*** RECORDS SUPPLIED ***
(** * MyMPU: a driver for the MPU-6050 accelerometer (MyMPU.py, main.py)

    Shallow embedding of the driver class [MyMPU] and of the demo [Manager],
    followed by the properties of the specification checked against it.

    Conventions of the embedding.
    - Python integers are [Z]; [&], [|], [<<] are [Z.land], [Z.lor],
      [Z.shiftl]; where the shift count is an argument of the method, [<<] is
      [lshift], which raises on a negative count.
    - A method of [MyMPU] is a computation [M A]: it takes the object, and
      gives back either a value or a raised exception, together with the
      object as the method left it (what was mutated before a [raise] stays
      mutated).
    - The transport [i2c.I2C] is not part of the repository.  It is modelled
      as a register file behind the bus, the chronological list of completed
      transactions (with the blocking waits of the builtin [sleep] on the same
      time line), and a schedule telling which of the coming transactions are
      not acknowledged.
    - Python floats are idealised: the quotients of [get_accelerometer_values]
      are exact rationals ([Q]); [math.sqrt], [math.atan] and the arithmetic
      around them in [get_pitch_and_roll] are the real-valued functions. *)

From Stdlib Require Import ZArith List Bool Lia QArith Qreals Reals Lra.
Import ListNotations.
Open Scope Z_scope.

(** ** Exceptions and outcomes *)

(** [TransportError] stands for whatever the transport raises on a failed
    transaction; [DomainError] is named by the specification only, no path of
    the driver raises it. *)
Inductive exn : Type :=
| ValueError
| IndexError
| ZeroDivisionError
| TransportError
| DomainError.

Inductive result (A : Type) : Type :=
| Ok (a : A)
| Raise (e : exn).

Arguments Ok {A} a.
Arguments Raise {A} e.

(** ** The transport: [import i2c] and the builtin [sleep] *)

Module i2c.

Inductive event : Type :=
| Start (i2c_name address clock : Z)
| Stop
| WriteRead (register : Z) (n : nat)
| WriteBytes (register value : Z)
| Sleep (ms : Z).

Record I2C : Type := mkI2C {
  regs : Z -> Z;          (* the device's register file *)
  trace : list event;     (* completed transactions and waits, oldest first *)
  faults : list bool      (* [true]: the coming transaction is not acknowledged *)
}.

Definition emit (e : event) (p : I2C) : I2C :=
  mkI2C (regs p) (trace p ++ [e]) (faults p).

(** One transaction is attempted: the head of the schedule is used up. *)
Definition attempt (p : I2C) : bool * I2C :=
  (hd false (faults p), mkI2C (regs p) (trace p) (tl (faults p))).

Definition store (register value : Z) (f : Z -> Z) : Z -> Z :=
  fun r => if r =? register then value else f r.

Definition start (i2c_name address clock : Z) (p : I2C) : I2C :=
  emit (Start i2c_name address clock) p.

Definition stop (p : I2C) : I2C := emit Stop p.

(** The [n] bytes held from [register] on. *)
Definition peek (register : Z) (n : nat) (p : I2C) : list Z :=
  map (fun k => regs p (register + Z.of_nat k)) (seq 0 n).

(** [port.write_read(register, n)]: [n] bytes from [register] on. *)
Definition write_read (register : Z) (n : nat) (p : I2C) : result (list Z) * I2C :=
  let (nack, p) := attempt p in
  if nack then (Raise TransportError, p)
  else (Ok (peek register n p), emit (WriteRead register n) p).

(** [port.write_bytes(register, value)]. *)
Definition write_bytes (register value : Z) (p : I2C) : result unit * I2C :=
  let (nack, p) := attempt p in
  if nack then (Raise TransportError, p)
  else (Ok tt,
        emit (WriteBytes register value)
             (mkI2C (store register value (regs p)) (trace p) (faults p))).

(** No coming transaction fails. *)
Definition quiet (p : I2C) : Prop := Forall (fun b => b = false) (faults p).

(** The register writes of a time line, oldest first. *)
Fixpoint writes (t : list event) : list (Z * Z) :=
  match t with
  | [] => []
  | WriteBytes r v :: t => (r, v) :: writes t
  | _ :: t => writes t
  end.

(** The byte of the last write to [register], if any. *)
Definition last_write (register : Z) (t : list event) : option Z :=
  match filter (fun w => fst w =? register) (rev (writes t)) with
  | [] => None
  | w :: _ => Some (snd w)
  end.

End i2c.

(** ** class MyMPU *)

Definition REG_CONFIG : Z := 0x1A.
Definition PWR_MGMT_1 : Z := 0x6B.
Definition PWR_MGMT_2 : Z := 0x6C.
Definition SIGNAL_PATH_RESET : Z := 0x68.
Definition ACCEL_CONFIG : Z := 0x1C.
Definition ACCEL_FIRST_REGISTER : Z := 0x3B.
Definition ACCEL_XOUT_H : Z := 0x3B.

Definition ACCEL_SCALE : list Q := [16834%Q; 8192%Q; 4096%Q; 2048%Q].

Record MyMPU : Type := mkMyMPU {
  _accel_full_range : Z;
  port : i2c.I2C
}.

Definition M (A : Type) : Type := MyMPU -> result A * MyMPU.

Definition ret {A} (a : A) : M A := fun self => (Ok a, self).

Definition raise {A} (e : exn) : M A := fun self => (Raise e, self).

Definition bind {A B} (c : M A) (k : A -> M B) : M B :=
  fun self =>
    match c self with
    | (Ok a, self') => k a self'
    | (Raise e, self') => (Raise e, self')
    end.

Declare Scope mpu_scope.
Delimit Scope mpu_scope with mpu.
Notation "x <- c ;; k" := (bind c (fun x => k))
  (at level 61, c at next level, right associativity) : mpu_scope.
Notation "c ;; k" := (bind c (fun _ => k))
  (at level 61, right associativity) : mpu_scope.
Open Scope mpu_scope.

(** Calls on [self.port] and the builtin [sleep]. *)
Definition on_port {A} (op : i2c.I2C -> result A * i2c.I2C) : M A :=
  fun self =>
    let (r, p) := op (port self) in (r, mkMyMPU (_accel_full_range self) p).

Definition sleep (ms : Z) : M unit :=
  on_port (fun p => (Ok tt, i2c.emit (i2c.Sleep ms) p)).

(** [mode not in (t0, t1, ...)] *)
Definition not_in (mode : Z) (t : list Z) : bool :=
  negb (existsb (Z.eqb mode) t).

(** [t[i]] on a tuple, with Python's negative indices. *)
Definition getitem {A} (t : list A) (i : Z) : result A :=
  let len := Z.of_nat (length t) in
  let j := if i <? 0 then len + i else i in
  if (j <? 0) || (len <=? j) then Raise IndexError
  else match nth_error t (Z.to_nat j) with
       | Some a => Ok a
       | None => Raise IndexError
       end.

Definition lift {A} (r : result A) : M A := fun self => (r, self).

Definition close : M unit :=
  on_port (fun p => (Ok tt, i2c.stop p)).

Definition _twos_comp_to_int (val bits : Z) : Z :=
  if negb (Z.land val (Z.shiftl 1 (bits - 1)) =? 0)
  then val - Z.shiftl 1 bits
  else val.

Definition _reset_register (register : Z) : M unit :=
  on_port (i2c.write_bytes register 0x00).

(** [a << n]: a negative shift count raises [ValueError]; integers are
    unbounded, a count too large for the memory of the machine is left out. *)
Definition lshift (a n : Z) : result Z :=
  if n <? 0 then Raise ValueError else Ok (Z.shiftl a n).

Definition _write_to_register (register mask value starting_bit : Z) : M unit :=
  bytes <- on_port (i2c.write_read register 1) ;;
  value_read <- lift (getitem bytes 0) ;;
  let value_read := Z.land value_read mask in
  shifted <- lift (lshift value starting_bit) ;;
  let value_read := Z.lor value_read shifted in
  on_port (i2c.write_bytes register value).

Definition set_accelerometer_scale (mode : Z) : M unit :=
  if not_in mode [0; 1; 2; 3] then raise ValueError
  else
    _write_to_register ACCEL_CONFIG 0xE7 (* 0b11100111 *) mode 3 ;;
    fun self => (Ok tt, mkMyMPU mode (port self)).

Definition get_accelerometer_values : M (Q * Q * Q) :=
  values_read <- on_port (i2c.write_read ACCEL_FIRST_REGISTER 6) ;;
  v0 <- lift (getitem values_read 0) ;;
  v1 <- lift (getitem values_read 1) ;;
  let x := Z.lor (Z.shiftl v0 8) v1 in
  v2 <- lift (getitem values_read 2) ;;
  v3 <- lift (getitem values_read 3) ;;
  let y := Z.lor (Z.shiftl v2 8) v3 in
  v4 <- lift (getitem values_read 4) ;;
  v5 <- lift (getitem values_read 5) ;;
  let z := Z.lor (Z.shiftl v4 8) v5 in
  let x := _twos_comp_to_int x 16 in
  let y := _twos_comp_to_int y 16 in
  let z := _twos_comp_to_int z 16 in
  fun self =>
    (accel_scale <- lift (getitem ACCEL_SCALE (_accel_full_range self)) ;;
     let x := (inject_Z x / accel_scale)%Q in
     let y := (inject_Z y / accel_scale)%Q in
     let z := (inject_Z z / accel_scale)%Q in
     ret (x, y, z)) self.

(** [a / b] on floats. *)
Definition truediv (a b : R) : result R :=
  if Req_dec_T b 0 then Raise ZeroDivisionError else Ok (a / b)%R.

(** [int(r)]: truncation towards zero. *)
Definition int (r : R) : Z :=
  if Rle_dec 0 r then Int_part r else - Int_part (- r).

Definition get_pitch_and_roll : M (Z * Z) :=
  acc <- get_accelerometer_values ;;
  let '(x, y, z) := acc in
  let x := Q2R x in
  let y := Q2R y in
  let z := Q2R z in
  q <- lift (truediv x (sqrt (y * y + z * z))) ;;
  let pitch := int (atan q * 180 / 3.14) in
  q <- lift (truediv y (sqrt (x * x + z * z))) ;;
  let roll := int (atan q * 180 / 3.14) in
  ret (pitch, roll).

Definition set_digital_low_pass_filter (mode : Z) : M unit :=
  if not_in mode [0; 1; 2; 3; 4; 5; 6; 7] then raise ValueError
  else _write_to_register REG_CONFIG 0xF8 (* 0b11111000 *) mode 0.

Definition set_external_sync (mode : Z) : M unit :=
  if not_in mode [0; 1; 2; 3; 4; 5; 6; 7] then raise ValueError
  else _write_to_register REG_CONFIG 0xC7 (* 0b11000111 *) mode 3.

Definition set_clock_source (mode : Z) : M unit :=
  if not_in mode [0; 1; 2; 3; 4; 5; 6; 7] then raise ValueError
  else _write_to_register PWR_MGMT_1 0xF8 (* 0b11111000 *) mode 0.

Definition set_sleep (mode : Z) : M unit :=
  if not_in mode [0; 1] then raise ValueError
  else _write_to_register PWR_MGMT_1 0xBF (* 0b10111111 *) mode 6.

Definition reset_device : M unit :=
  let mode := 1 in
  _write_to_register PWR_MGMT_1 0x7F (* 0b01111111 *) mode 7 ;;
  sleep 100 ;;
  _write_to_register SIGNAL_PATH_RESET 0xF8 (* 0b11111000 *) 7 0 ;;
  sleep 100.

Definition _set_temp_on_off (mode : Z) : M unit :=
  if not_in mode [0; 1] then raise ValueError
  else _write_to_register PWR_MGMT_1 0xF7 (* 0b11110111 *) mode 3.

Definition set_temp_on : M unit := _set_temp_on_off 0.

Definition set_temp_off : M unit := _set_temp_on_off 1.

Definition set_cycle (mode : Z) : M unit :=
  if not_in mode [0; 1] then raise ValueError
  else _write_to_register PWR_MGMT_1 0xDF (* 0b11011111 *) mode 5.

Definition set_gyro_axis_on_off (mode : Z) : M unit :=
  if not_in mode [0; 1; 2; 3; 4; 5; 6; 7] then raise ValueError
  else _write_to_register PWR_MGMT_2 0xF8 (* 0b11111000 *) mode 0.

Definition _set_low_power_wake_up_frequency (mode : Z) : M unit :=
  if not_in mode [0; 1; 2; 3] then raise ValueError
  else _write_to_register PWR_MGMT_2 0x3F (* 0b00111111 *) mode 6.

Definition _set_low_power_accelerometer_only_off_on (mode frequency : Z) : M unit :=
  if not_in mode [0; 1] then raise ValueError
  else if not_in frequency [0; 1; 2; 3] then raise ValueError
  else if mode =? 0 then
    set_cycle 0 ;;
    set_sleep 0 ;;
    set_temp_on ;;
    set_gyro_axis_on_off 0
  else
    set_cycle 1 ;;
    set_sleep 0 ;;
    set_temp_off ;;
    set_gyro_axis_on_off 7 ;;
    _set_low_power_wake_up_frequency frequency.

Definition set_low_power_accelerometer_only_off : M unit :=
  _set_low_power_accelerometer_only_off_on 0 0.

(** A keyword argument left out is [None]. *)
Definition default (d : Z) (arg : option Z) : Z :=
  match arg with Some v => v | None => d end.

Definition set_low_power_accelerometer_only_on (frequency : option Z) : M unit :=
  let frequency := default 3 frequency in
  _set_low_power_accelerometer_only_off_on 1 frequency.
*** End of RECORDS SUPPLIED ***
### ACTIVITY
The answer should be a bare number: the count of lines above in which the word "time" occurs.

### EXERCISE ANSWER
2